▸ Records for processing:
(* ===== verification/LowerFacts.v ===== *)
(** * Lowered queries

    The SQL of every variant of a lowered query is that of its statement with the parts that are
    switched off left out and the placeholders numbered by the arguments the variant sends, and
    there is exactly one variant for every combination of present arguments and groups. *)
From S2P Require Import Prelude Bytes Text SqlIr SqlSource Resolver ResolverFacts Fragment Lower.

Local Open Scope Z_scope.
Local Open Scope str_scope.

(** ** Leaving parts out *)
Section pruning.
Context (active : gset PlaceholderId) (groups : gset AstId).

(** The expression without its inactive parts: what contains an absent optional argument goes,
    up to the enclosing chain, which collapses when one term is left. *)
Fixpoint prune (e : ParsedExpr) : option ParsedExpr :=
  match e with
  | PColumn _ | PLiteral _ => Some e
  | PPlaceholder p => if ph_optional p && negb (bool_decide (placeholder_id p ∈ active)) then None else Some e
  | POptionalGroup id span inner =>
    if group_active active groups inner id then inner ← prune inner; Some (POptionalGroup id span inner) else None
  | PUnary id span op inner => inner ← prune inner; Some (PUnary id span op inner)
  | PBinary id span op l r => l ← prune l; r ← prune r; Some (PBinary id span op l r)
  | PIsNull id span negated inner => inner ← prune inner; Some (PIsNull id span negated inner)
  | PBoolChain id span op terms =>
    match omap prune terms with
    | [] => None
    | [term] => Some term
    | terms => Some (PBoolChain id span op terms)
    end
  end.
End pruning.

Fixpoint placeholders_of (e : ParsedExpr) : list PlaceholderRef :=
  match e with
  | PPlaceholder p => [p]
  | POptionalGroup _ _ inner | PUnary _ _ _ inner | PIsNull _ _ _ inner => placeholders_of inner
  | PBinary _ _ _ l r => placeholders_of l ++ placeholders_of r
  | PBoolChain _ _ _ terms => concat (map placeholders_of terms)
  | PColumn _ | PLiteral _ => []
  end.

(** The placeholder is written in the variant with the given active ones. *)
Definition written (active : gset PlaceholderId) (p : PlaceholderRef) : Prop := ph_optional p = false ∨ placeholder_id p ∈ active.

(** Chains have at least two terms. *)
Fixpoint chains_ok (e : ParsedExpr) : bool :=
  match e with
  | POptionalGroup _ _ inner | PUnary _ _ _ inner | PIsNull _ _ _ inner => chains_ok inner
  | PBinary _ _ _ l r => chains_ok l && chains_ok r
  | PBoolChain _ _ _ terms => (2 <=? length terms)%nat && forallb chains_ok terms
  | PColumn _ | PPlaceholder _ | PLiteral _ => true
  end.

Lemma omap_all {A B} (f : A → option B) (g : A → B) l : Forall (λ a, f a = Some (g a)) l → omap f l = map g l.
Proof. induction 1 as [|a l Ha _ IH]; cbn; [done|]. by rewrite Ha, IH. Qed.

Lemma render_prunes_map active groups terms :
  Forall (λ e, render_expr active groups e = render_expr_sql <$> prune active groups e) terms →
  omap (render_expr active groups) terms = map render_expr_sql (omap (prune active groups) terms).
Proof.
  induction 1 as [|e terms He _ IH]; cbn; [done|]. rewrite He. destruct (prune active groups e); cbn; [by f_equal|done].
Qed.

==

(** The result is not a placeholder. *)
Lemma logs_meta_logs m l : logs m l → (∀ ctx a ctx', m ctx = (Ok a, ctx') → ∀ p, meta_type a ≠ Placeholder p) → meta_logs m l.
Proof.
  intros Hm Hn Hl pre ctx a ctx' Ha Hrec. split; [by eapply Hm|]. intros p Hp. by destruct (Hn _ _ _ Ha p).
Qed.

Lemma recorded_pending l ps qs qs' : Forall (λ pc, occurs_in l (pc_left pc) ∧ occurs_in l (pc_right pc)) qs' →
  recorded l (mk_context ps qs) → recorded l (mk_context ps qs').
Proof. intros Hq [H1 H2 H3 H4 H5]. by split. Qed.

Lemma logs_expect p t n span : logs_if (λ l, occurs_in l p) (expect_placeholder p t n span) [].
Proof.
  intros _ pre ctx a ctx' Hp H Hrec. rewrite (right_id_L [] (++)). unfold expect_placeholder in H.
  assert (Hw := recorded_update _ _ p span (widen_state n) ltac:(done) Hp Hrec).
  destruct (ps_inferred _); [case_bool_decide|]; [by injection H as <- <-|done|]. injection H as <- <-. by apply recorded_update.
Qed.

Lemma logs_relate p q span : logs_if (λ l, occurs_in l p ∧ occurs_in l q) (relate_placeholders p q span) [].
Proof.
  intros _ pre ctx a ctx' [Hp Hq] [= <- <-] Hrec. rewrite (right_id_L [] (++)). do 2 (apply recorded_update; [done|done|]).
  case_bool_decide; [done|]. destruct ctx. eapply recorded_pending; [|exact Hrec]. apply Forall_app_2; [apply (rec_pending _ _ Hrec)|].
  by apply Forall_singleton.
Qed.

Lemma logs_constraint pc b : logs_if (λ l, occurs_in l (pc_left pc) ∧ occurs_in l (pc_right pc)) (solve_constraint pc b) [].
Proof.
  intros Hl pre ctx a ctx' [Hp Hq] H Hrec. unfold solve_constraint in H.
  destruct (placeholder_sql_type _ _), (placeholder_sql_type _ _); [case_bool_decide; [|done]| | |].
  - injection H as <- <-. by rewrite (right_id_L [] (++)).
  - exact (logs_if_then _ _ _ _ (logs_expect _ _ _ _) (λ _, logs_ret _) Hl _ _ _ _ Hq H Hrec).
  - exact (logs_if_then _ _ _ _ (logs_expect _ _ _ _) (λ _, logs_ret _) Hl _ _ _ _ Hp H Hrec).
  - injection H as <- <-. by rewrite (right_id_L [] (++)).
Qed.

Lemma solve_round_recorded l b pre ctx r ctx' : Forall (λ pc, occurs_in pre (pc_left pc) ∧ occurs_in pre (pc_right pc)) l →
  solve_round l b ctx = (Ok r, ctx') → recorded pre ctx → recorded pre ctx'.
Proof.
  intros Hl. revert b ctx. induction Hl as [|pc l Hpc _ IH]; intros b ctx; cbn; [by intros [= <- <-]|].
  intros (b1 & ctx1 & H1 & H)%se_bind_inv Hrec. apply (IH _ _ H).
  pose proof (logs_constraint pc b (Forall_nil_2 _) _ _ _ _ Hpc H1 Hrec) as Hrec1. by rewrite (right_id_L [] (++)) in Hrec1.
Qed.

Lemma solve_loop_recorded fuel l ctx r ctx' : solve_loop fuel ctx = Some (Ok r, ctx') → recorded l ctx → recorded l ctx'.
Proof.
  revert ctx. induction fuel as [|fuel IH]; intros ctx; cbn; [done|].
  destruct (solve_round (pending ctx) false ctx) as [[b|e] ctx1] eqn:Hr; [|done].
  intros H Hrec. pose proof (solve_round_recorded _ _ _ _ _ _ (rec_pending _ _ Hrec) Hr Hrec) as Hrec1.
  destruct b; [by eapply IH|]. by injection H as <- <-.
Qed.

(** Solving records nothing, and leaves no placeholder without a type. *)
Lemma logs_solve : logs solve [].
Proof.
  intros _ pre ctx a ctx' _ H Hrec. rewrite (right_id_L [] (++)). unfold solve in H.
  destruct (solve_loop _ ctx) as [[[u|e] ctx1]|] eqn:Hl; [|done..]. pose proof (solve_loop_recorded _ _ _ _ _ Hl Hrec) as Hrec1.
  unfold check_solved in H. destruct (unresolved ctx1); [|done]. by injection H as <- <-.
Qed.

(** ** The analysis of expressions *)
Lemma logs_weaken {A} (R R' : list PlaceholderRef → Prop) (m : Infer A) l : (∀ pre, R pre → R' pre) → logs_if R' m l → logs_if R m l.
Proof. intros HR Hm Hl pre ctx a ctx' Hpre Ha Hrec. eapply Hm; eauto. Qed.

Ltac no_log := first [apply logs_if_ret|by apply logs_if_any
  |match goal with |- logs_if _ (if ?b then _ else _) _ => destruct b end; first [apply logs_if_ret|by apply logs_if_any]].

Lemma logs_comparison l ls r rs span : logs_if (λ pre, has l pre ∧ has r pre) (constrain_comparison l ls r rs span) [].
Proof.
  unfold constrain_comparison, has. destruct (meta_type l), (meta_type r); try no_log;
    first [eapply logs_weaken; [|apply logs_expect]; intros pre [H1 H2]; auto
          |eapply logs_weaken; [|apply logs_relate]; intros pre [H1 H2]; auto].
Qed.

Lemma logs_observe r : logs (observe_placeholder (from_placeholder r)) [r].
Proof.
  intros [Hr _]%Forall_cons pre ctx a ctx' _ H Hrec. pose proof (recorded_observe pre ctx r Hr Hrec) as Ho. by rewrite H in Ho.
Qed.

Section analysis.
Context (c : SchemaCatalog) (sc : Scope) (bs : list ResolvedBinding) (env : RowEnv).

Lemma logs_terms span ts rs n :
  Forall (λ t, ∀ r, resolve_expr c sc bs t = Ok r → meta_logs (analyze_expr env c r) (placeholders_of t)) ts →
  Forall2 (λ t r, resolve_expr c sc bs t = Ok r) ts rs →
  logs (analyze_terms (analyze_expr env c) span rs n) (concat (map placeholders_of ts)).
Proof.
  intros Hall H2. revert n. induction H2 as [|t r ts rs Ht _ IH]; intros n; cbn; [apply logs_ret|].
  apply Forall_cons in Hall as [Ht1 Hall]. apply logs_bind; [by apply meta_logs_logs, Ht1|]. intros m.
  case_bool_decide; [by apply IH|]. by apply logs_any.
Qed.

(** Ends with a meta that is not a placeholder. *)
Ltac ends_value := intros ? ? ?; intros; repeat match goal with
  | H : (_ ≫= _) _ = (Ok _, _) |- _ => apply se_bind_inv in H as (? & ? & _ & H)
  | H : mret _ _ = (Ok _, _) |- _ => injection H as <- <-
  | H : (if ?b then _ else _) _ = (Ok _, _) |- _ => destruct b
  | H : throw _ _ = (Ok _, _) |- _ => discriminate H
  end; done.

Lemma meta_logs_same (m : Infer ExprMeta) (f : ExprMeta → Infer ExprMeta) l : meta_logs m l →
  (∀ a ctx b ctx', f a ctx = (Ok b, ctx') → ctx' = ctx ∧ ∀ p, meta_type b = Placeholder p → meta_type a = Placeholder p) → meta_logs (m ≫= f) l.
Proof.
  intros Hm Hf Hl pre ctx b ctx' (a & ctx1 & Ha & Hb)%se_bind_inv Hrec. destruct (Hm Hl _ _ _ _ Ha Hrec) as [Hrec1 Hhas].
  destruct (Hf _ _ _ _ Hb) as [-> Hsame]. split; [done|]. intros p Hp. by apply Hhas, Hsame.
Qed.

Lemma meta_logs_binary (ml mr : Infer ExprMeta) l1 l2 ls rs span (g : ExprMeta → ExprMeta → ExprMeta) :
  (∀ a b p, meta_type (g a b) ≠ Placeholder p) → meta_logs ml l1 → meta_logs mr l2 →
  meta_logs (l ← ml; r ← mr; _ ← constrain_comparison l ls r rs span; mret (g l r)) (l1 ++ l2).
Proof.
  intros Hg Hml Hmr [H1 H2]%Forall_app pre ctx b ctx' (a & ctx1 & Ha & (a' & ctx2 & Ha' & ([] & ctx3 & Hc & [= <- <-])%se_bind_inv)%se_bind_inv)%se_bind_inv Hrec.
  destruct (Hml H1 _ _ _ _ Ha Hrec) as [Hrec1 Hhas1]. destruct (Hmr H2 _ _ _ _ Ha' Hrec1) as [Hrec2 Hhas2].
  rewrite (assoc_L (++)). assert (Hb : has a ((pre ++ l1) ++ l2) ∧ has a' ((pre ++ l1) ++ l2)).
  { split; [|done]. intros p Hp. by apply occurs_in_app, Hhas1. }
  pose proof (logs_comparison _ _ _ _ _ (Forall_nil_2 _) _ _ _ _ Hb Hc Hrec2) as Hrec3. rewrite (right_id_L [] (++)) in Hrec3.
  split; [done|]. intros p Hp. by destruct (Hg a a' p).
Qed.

▸ Brief: Search the entries for the word "else", then gather every line that has it.

▸ Output for this task:
  | PPlaceholder p => if ph_optional p && negb (bool_decide (placeholder_id p ∈ active)) then None else Some e
    if group_active active groups inner id then inner ← prune inner; Some (POptionalGroup id span inner) else None
  |match goal with |- logs_if _ (if ?b then _ else _) _ => destruct b end; first [apply logs_if_ret|by apply logs_if_any]].
  | H : (if ?b then _ else _) _ = (Ok _, _) |- _ => destruct b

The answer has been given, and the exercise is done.